Retype, word for word, every line of the records below starting at the one that contains "let pending := rc_pending" and ending at the one that contains "else set_pending pending r."; include both of those lines and nothing more.

[Collected data]

┌────────

(* ===== verification/ScopeRecorder.v ===== *)
(** * ScopeRecorder: watch edges become scope epochs

    Models [src/internal/watch/scope_recorder.go]: interest edges are refcounted per
    (sink, scope) pair, the first and the last of them are queued as Started and
    Stopped rows, and a flush loop hands the queue to the sinks in order. The mutex
    makes [ScopeStarted], [ScopeStopped] and each locked section of [flush] atomic;
    the flush loop runs concurrently with the first two, so it is split where it
    gives the lock up. What was handed to sinks and to the warm coordinator is kept
    in the state, in order. Timers, logging and shutdown reports are left out. *)

From S2P Require Import Prelude Identity Plan EventFilter Interest SinkTypes.

Record scopeKey := mkScopeRefKey { rk_sink : ID; rk_scope : ScopeKey }.

#[export] Instance scopeKey_eq_dec : EqDecision scopeKey.
Proof. solve_decision. Defined.
#[export] Instance scopeKey_countable : Countable scopeKey.
Proof.
  apply (inj_countable' (fun k => (rk_sink k, rk_scope k)) (fun p => mkScopeRefKey p.1 p.2)). by intros [].
Defined.

#[export] Instance ScopeEvent_eq_dec : EqDecision ScopeEvent.
Proof. solve_decision. Defined.

Record pendingScopeEvent := mkPending { pe_sink : ID; pe_event : ScopeEvent }.

#[export] Instance pendingScopeEvent_eq_dec : EqDecision pendingScopeEvent.
Proof. solve_decision. Defined.

(** Calls on the warm coordinator. *)
Inductive warm_call :=
| CallWarmScope (sink : ID) (scope : ScopeKey) (epochStart : Z)
| CallStopScope (sink : ID) (scope : ScopeKey).

(** Where the flush loop is between two locked sections. *)
Inductive flush_point :=
| FlushIdle
(** it read the head of the queue and is calling the sink *)
| FlushHanding (next : pendingScopeEvent)
(** the sink accepted it *)
| FlushAccepted (next : pendingScopeEvent).

Record ScopeEpochRecorder := mkRecorder {
  rc_clusterID : string;
  rc_queueLimit : nat;
  rc_active : gmap scopeKey (gset string);
  rc_pending : list pendingScopeEvent;
  rc_dropped : nat;
  rc_wake : bool;
  rc_flush : flush_point;
  (** outputs *)
  rc_delivered : list pendingScopeEvent;
  rc_warm : list warm_call;
}.

Definition defaultScopeQueueLimit : nat := 4096.

(** The queue limit's zero or negative value means the default. *)
Definition NewScopeEpochRecorder (clusterID : string) (queueLimit : Z) : ScopeEpochRecorder :=
  mkRecorder clusterID
    (if bool_decide (queueLimit <= 0)%Z then defaultScopeQueueLimit else Z.to_nat queueLimit)
    ∅ [] 0 false FlushIdle [] [].

Definition triggeringRule (ruleKeys : list string) : string :=
  match ruleKeys with [] => "" | first :: _ => first end.

Definition eventFor (clusterID : string) (t : ScopeTransition) (action : ScopeAction) : ScopeEvent :=
  mkScopeEvent action
    (mkScopeFilter clusterID (sk_Group (st_Scope t)) (sk_Kind (st_Scope t)) (sk_Namespace (st_Scope t)))
    (st_APIVersion t) (triggeringRule (st_RuleKeys t)) (st_At t).

Definition set_active (active : gmap scopeKey (gset string)) (r : ScopeEpochRecorder) : ScopeEpochRecorder :=
  mkRecorder (rc_clusterID r) (rc_queueLimit r) active (rc_pending r) (rc_dropped r) (rc_wake r) (rc_flush r)
    (rc_delivered r) (rc_warm r).

Definition set_pending (pending : list pendingScopeEvent) (r : ScopeEpochRecorder) : ScopeEpochRecorder :=
  mkRecorder (rc_clusterID r) (rc_queueLimit r) (rc_active r) pending (rc_dropped r) (rc_wake r) (rc_flush r)
    (rc_delivered r) (rc_warm r).

Definition set_flush (f : flush_point) (r : ScopeEpochRecorder) : ScopeEpochRecorder :=
  mkRecorder (rc_clusterID r) (rc_queueLimit r) (rc_active r) (rc_pending r) (rc_dropped r) (rc_wake r) f
    (rc_delivered r) (rc_warm r).

Definition enqueueLocked (id : ID) (event : ScopeEvent) (r : ScopeEpochRecorder) : ScopeEpochRecorder :=
  let pending := rc_pending r ++ [mkPending id event] in
  let overflow := (Z.of_nat (length pending) - Z.of_nat (rc_queueLimit r))%Z in
  if bool_decide (0 < overflow)%Z then
    mkRecorder (rc_clusterID r) (rc_queueLimit r) (rc_active r) (drop (Z.to_nat overflow) pending)
      (rc_dropped r + Z.to_nat overflow) (rc_wake r) (rc_flush r) (rc_delivered r) (rc_warm r)
  else set_pending pending r.

(** [signal], then the call on the warm coordinator. *)
Definition signal_and_call (call : warm_call) (r : ScopeEpochRecorder) : ScopeEpochRecorder :=
  mkRecorder (rc_clusterID r) (rc_queueLimit r) (rc_active r) (rc_pending r) (rc_dropped r) true (rc_flush r)
    (rc_delivered r) (rc_warm r ++ [call]).

Definition ScopeStarted (t : ScopeTransition) (r : ScopeEpochRecorder) : ScopeEpochRecorder :=
  let key := mkScopeRefKey (st_Sink t) (st_Scope t) in
  let targets := default ∅ (rc_active r !! key) in
  let held := bool_decide (st_Target t ∈ targets) in
  let targets := {[st_Target t]} ∪ targets in
  let r := set_active (<[key := targets]> (rc_active r)) r in
  let first := negb held && bool_decide (size targets = 1) in
  if first then
    signal_and_call (CallWarmScope (st_Sink t) (st_Scope t) (st_At t))
      (enqueueLocked (st_Sink t) (eventFor (rc_clusterID r) t ScopeActionStarted) r)
  else r.

Definition ScopeStopped (t : ScopeTransition) (r : ScopeEpochRecorder) : ScopeEpochRecorder :=
  let key := mkScopeRefKey (st_Sink t) (st_Scope t) in
  let targets := default ∅ (rc_active r !! key) in
  if bool_decide (st_Target t ∈ targets) then
    let targets := targets ∖ {[st_Target t]} in
    if bool_decide (size targets = 0) then
      signal_and_call (CallStopScope (st_Sink t) (st_Scope t))
        (enqueueLocked (st_Sink t) (eventFor (rc_clusterID r) t ScopeActionStopped)
           (set_active (delete key (rc_active r)) r))
    else set_active (<[key := targets]> (rc_active r)) r
  else r.

Definition reportDrops (r : ScopeEpochRecorder) : ScopeEpochRecorder :=
  mkRecorder (rc_clusterID r) (rc_queueLimit r) (rc_active r) (rc_pending r) 0 (rc_wake r) (rc_flush r)
    (rc_delivered r) (rc_warm r).

(** ** One round of the flush loop, in the three parts others may run between *)

Definition flush_take (r : ScopeEpochRecorder) : ScopeEpochRecorder :=
  match rc_flush r, rc_pending r with
  | FlushIdle, next :: _ => set_flush (FlushHanding next) r
  | _, _ => r
  end.

(** [accepted]: the sink has a live scope-log writer and it took the event. *)
Definition flush_hand (accepted : bool) (r : ScopeEpochRecorder) : ScopeEpochRecorder :=
  match rc_flush r with
  | FlushHanding next =>
      if accepted then
        mkRecorder (rc_clusterID r) (rc_queueLimit r) (rc_active r) (rc_pending r) (rc_dropped r) (rc_wake r)
          (FlushAccepted next) (rc_delivered r ++ [next]) (rc_warm r)
      else set_flush FlushIdle r
  | _ => r
  end.

Definition flush_pop (r : ScopeEpochRecorder) : ScopeEpochRecorder :=
  match rc_flush r with
  | FlushAccepted next =>
      set_flush FlushIdle
        match rc_pending r with
        | head :: rest => if bool_decide (head = next) then set_pending rest r else r
        | [] => r
        end
  | _ => r
  end.

(** [flush] when nothing interleaves: [accepts] is the sinks' answer. *)
Fixpoint flush_loop (fuel : nat) (accepts : pendingScopeEvent -> bool) (r : ScopeEpochRecorder)
    : ScopeEpochRecorder :=
  match fuel with
  | O => r
  | S fuel =>
      match rc_pending r with
      | [] => r
      | next :: _ =>
          let r := flush_hand (accepts next) (flush_take r) in
          if accepts next then flush_loop fuel accepts (flush_pop r) else r
      end
  end.

(** The queue only shrinks, so its length is enough fuel. *)
Definition flush (accepts : pendingScopeEvent -> bool) (r : ScopeEpochRecorder) : ScopeEpochRecorder :=
  let r := reportDrops r in flush_loop (S (length (rc_pending r))) accepts r.

(** ** Interleavings *)

Inductive recorder_op :=
| RStarted (t : ScopeTransition)
| RStopped (t : ScopeTransition)
| RReport
| RTake
| RHand (accepted : bool)
| RPop.

Definition run_recorder_op (op : recorder_op) (r : ScopeEpochRecorder) : ScopeEpochRecorder :=
  match op with
  | RStarted t => ScopeStarted t r
  | RStopped t => ScopeStopped t r
  | RReport => reportDrops r
  | RTake => flush_take r
  | RHand accepted => flush_hand accepted r
  | RPop => flush_pop r
  end.

Definition run_recorder (ops : list recorder_op) (r : ScopeEpochRecorder) : ScopeEpochRecorder :=
  foldl (fun r op => run_recorder_op op r) r ops.

(** ** The specification

    Per (sink, scope) pair the set of targets whose last edge is Started; an epoch
    opens when the set becomes inhabited and closes when it becomes empty. *)

Definition transition_key (t : ScopeTransition) : scopeKey := mkScopeRefKey (st_Sink t) (st_Scope t).

Definition spec_held (held : scopeKey -> gset string) (op : recorder_op) : scopeKey -> gset string :=
  match op with
  | RStarted t => fun k => if decide (transition_key t = k) then {[st_Target t]} ∪ held k else held k
  | RStopped t => fun k => if decide (transition_key t = k) then held k ∖ {[st_Target t]} else held k
  | _ => held
  end.

(** The row an operation opens or closes an epoch with. *)
Definition spec_edge (clusterID : string) (held : scopeKey -> gset string) (op : recorder_op)
    : option pendingScopeEvent :=
  match op with
  | RStarted t =>
      if decide (held (transition_key t) = ∅)
      then Some (mkPending (st_Sink t) (eventFor clusterID t ScopeActionStarted)) else None
  | RStopped t =>
      if decide (held (transition_key t) = {[st_Target t]})
      then Some (mkPending (st_Sink t) (eventFor clusterID t ScopeActionStopped)) else None
  | _ => None
  end.

(** The rows of a run, in order. *)
Fixpoint spec_rows (clusterID : string) (held : scopeKey -> gset string) (ops : list recorder_op)
    : list pendingScopeEvent :=
  match ops with
  | [] => []
  | op :: rest => option_list (spec_edge clusterID held op) ++ spec_rows clusterID (spec_held held op) rest
  end.

Definition held_after (ops : list recorder_op) : scopeKey -> gset string :=
  foldl spec_held (fun _ => ∅) ops.

(** The key a row belongs to. *)
Definition row_key (e : pendingScopeEvent) : scopeKey :=
  mkScopeRefKey (pe_sink e)
    (mkScopeKey (sf_APIGroup (se_Scope (pe_event e))) (sf_Kind (se_Scope (pe_event e)))
       (sf_Namespace (se_Scope (pe_event e)))).

(** The rows of one (sink, scope) pair. *)
Definition rows_at (k : scopeKey) (rows : list pendingScopeEvent) : list ScopeAction :=
  map (fun e => se_Action (pe_event e)) (List.filter (fun e => bool_decide (row_key e = k)) rows).

(** Started, Stopped, Started, ... from an open or a closed epoch. *)
Fixpoint alternates (open : bool) (l : list ScopeAction) : Prop :=
  match l with
  | [] => True
  | ScopeActionStarted :: rest => open = false /\ alternates true rest
  | ScopeActionStopped :: rest => open = true /\ alternates false rest
  end.

Definition warm_of (e : pendingScopeEvent) : warm_call :=
  match se_Action (pe_event e) with
  | ScopeActionStarted => CallWarmScope (rk_sink (row_key e)) (rk_scope (row_key e)) (se_TS (pe_event e))
  | ScopeActionStopped => CallStopScope (rk_sink (row_key e)) (rk_scope (row_key e))
  end.

(** ** Lemmas *)

(** The newest [limit] events. *)
Definition trim (limit : nat) (l : list pendingScopeEvent) : list pendingScopeEvent :=
  drop (length l - limit) l.

Lemma enqueue_pending id event r :
  rc_pending (enqueueLocked id event r) = trim (rc_queueLimit r) (rc_pending r ++ [mkPending id event]).
Proof.
  unfold enqueueLocked, trim. case_bool_decide as Ho; simpl.
  - f_equal. lia.
  - replace (_ - _) with 0 by lia. done.
Qed.

Lemma enqueue_rest id event r :
  let r' := enqueueLocked id event r in
  rc_clusterID r' = rc_clusterID r /\ rc_queueLimit r' = rc_queueLimit r /\ rc_active r' = rc_active r /\
  rc_flush r' = rc_flush r /\ rc_delivered r' = rc_delivered r /\ rc_warm r' = rc_warm r.
Proof. unfold enqueueLocked. by case_bool_decide. Qed.

Lemma first_target (t : string) (targets : gset string) :
  negb (bool_decide (t ∈ targets)) && bool_decide (size ({[t]} ∪ targets) = 1) = bool_decide (targets = ∅).
Proof.
  apply eq_true_iff_eq. rewrite andb_true_iff, negb_true_iff, bool_decide_eq_false, !bool_decide_eq_true. split.
  - intros [Hn Hs]. rewrite size_union in Hs by set_solver. rewrite size_singleton in Hs.
    apply leibniz_equiv, size_empty_iff. lia.
  - intros ->. rewrite union_empty_r_L, size_singleton. set_solver.
Qed.

Lemma last_target (t : string) (targets : gset string) :
  t ∈ targets -> bool_decide (size (targets ∖ {[t]}) = 0) = bool_decide (targets = {[t]}).
Proof.
  intros Ht. apply bool_decide_ext. rewrite size_empty_iff. split.
  - intros He. apply set_eq. intros y. split; [|set_solver]. intros Hy.
    destruct (decide (y = t)); [set_solver|]. assert (y ∈ targets ∖ {[t]}) by set_solver. set_solver.
  - intros ->. set_solver.
Qed.

Lemma stop_keeps (t : string) (targets : gset string) :
  targets <> {[t]} -> targets ∖ {[t]} = ∅ <-> targets = ∅.
Proof.
  intros Hne. split; [|intros ->; set_solver]. intros E.
  destruct (set_choose_or_empty targets) as [[y Hy]|He]; [|by apply leibniz_equiv]. exfalso. apply Hne.
  assert (Hall : forall z, z ∈ targets -> z = t).
  { intros z Hz. destruct (decide (z = t)); [done|]. assert (z ∈ targets ∖ {[t]}) as Hin by set_solver.
    rewrite E in Hin. by apply elem_of_empty in Hin. }
  apply set_eq. intros z. rewrite elem_of_singleton. split; [apply Hall|]. intros ->. by rewrite <-(Hall y Hy).
Qed.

└────────

### Answer section
  let pending := rc_pending r ++ [mkPending id event] in
  let overflow := (Z.of_nat (length pending) - Z.of_nat (rc_queueLimit r))%Z in
  if bool_decide (0 < overflow)%Z then
    mkRecorder (rc_clusterID r) (rc_queueLimit r) (rc_active r) (drop (Z.to_nat overflow) pending)
      (rc_dropped r + Z.to_nat overflow) (rc_wake r) (rc_flush r) (rc_delivered r) (rc_warm r)
  else set_pending pending r.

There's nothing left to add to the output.